There are two main ways of performing sterilisation at laparoscopy (a type of keyhole surgery).
The first, more common, method is to place specially designed clips on the tubes. These clips crush the tubes causing a small portion to be blocked. The clips remain in the body. Sometimes they migrate but this rarely causes problems. Sometimes the clips may be thought to cause pain afterwards – the so-called sterilisation syndrome. An attempt at reversal may be used with this type of sterilisation, but reversal is unreliable.

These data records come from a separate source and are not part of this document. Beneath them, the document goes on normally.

(* ===== verification/UniformBid.v ===== *)
(** * Uniform bids ([ad-manager/sponsored-ad-search/AdBidStrategy.cpp], part 3)

    [convexUniformBid] adds up the cost/click landscapes of all keywords, keeps
    the upper part of their convex hull (Graham's scan) and mixes the two hull
    points around the budget of one impression.

    The iteration order of [boost::unordered_map] is the class [HashOrder].
    [None] is undefined behaviour: an index or iterator out of range, or a
    conversion of a [double] outside the range of [int]. *)
From S2P Require Import Prelude CNum RealtimeBid.

(** ** Points and turns *)

Record Point := Pt { px : double; py : double }.

Definition zero_point : Point := Pt d_zero d_zero.

Definition pt_lt (p1 p2 : Point) : bool :=
  d_lt (px p1) (px p2) || (isZero (d_sub (px p1) (px p2)) && d_lt (py p1) (py p2)).

Definition xsmall (p1 p2 : Point) : bool := d_lt (px p1) (px p2).

Definition turnDirection (p0 p1 p2 : Point) : Z :=
  let tmp := d_sub (d_mul (d_sub (px p2) (px p0)) (d_sub (py p1) (py p0)))
                   (d_mul (d_sub (py p2) (py p0)) (d_sub (px p1) (px p0))) in
  if d_lt tmp d_zero then 1 else if d_gt tmp d_zero then -1 else 0.

Definition sqdist (base p : Point) : double :=
  d_add (d_mul (d_sub (px p) (px base)) (d_sub (px p) (px base)))
        (d_mul (d_sub (py p) (py base)) (d_sub (py p) (py base))).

The second method is to remove both Fallopian tubes completely using special instruments. This is a more involved procedure, more costly, but has the advantage of leaving no foreign body behind. This sterilisation can not be reversed, which may or may be an advantage.
What happens at surgery?
A general anaesthetic is used. A camera is placed through an incision in your tummy button. With the clip method, another 1cm incision is made above the pubic bone, an instrument is passed through and the Fallopian tubes are clipped. Any pelvic abnormalities found may be treated at the same time eg. endometriosis and adhesions. The operation usually takes less than an hour. If you wish the second more complex operation ie. removal of the tubes, this requires 2 smaller incisions on each side instead of the 1cm middle one. This operation takes longer.
It’s an “irreversible” procedure
This operation should be regarded as permanent. Most women who change their minds end up having to have IVF. Reversal is only occasionally successful when clips are used and very expensive.
Women occasionally get pregnant after this operation. The pregnancy rate after clips is reported to be 1 | 200-500 depending upon age – the tubes rejoin together and become open again. Even if you have the tubes completely removed, pregnancy can still occasionally occur! If you did become pregnant, the pregnancy might be ectopic, so you would need to see a doctor if you were pregnant.
Generally very safe surgery. Serious bleeding or damage to the bowel or bladder are the most important complications, which is said to occur in 1 | 500 cases. Special techniques are used to minimise these risks. Minor infections or bruises are common and settle with time and | or antibiotics.
Any surgical or invasive procedure carries risks. Before proceeding, you should do your own research. Before proceeding, you should seek a second opinion from an appropriately qualified health practitioner. For instance, your GP’s opinion will be very helpful.
After the operation
Normally a day-case operation. You’ll come in having had no food or drink for 6 hours. Afterwards you’ll probably feel drowsy and perhaps slightly sick, which will wear off quickly. You’ll need someone to take you home and be with you overnight.
Will it be painful?
It’s usually not too bad. There may be some pain or discomfort for usually up to a week, but you’ll have pain relief. Sometimes the pain is in your shoulders – this is normal and will settle. Rest up for a few days and have the rest of the week off work.
Keep them clean and uncovered. Bathe & dry thoroughly but gently. If they become red, get some antibiotics – the earlier the better. It may be a minor infection (that 1 | 20 women get despite us giving antibiotics during the surgery). The stitches will dissolve and come away themselves.
When can I drive?
Usually after a few days when you feel ready and the pain has settled.
When can I go back to work?
Have the rest of the week off. Ask us for a sickness certificate if needed.
When can I have sex?
When you feel ready. Continue your usual contraception until your next period (unless you’re on your period at the time of the operation).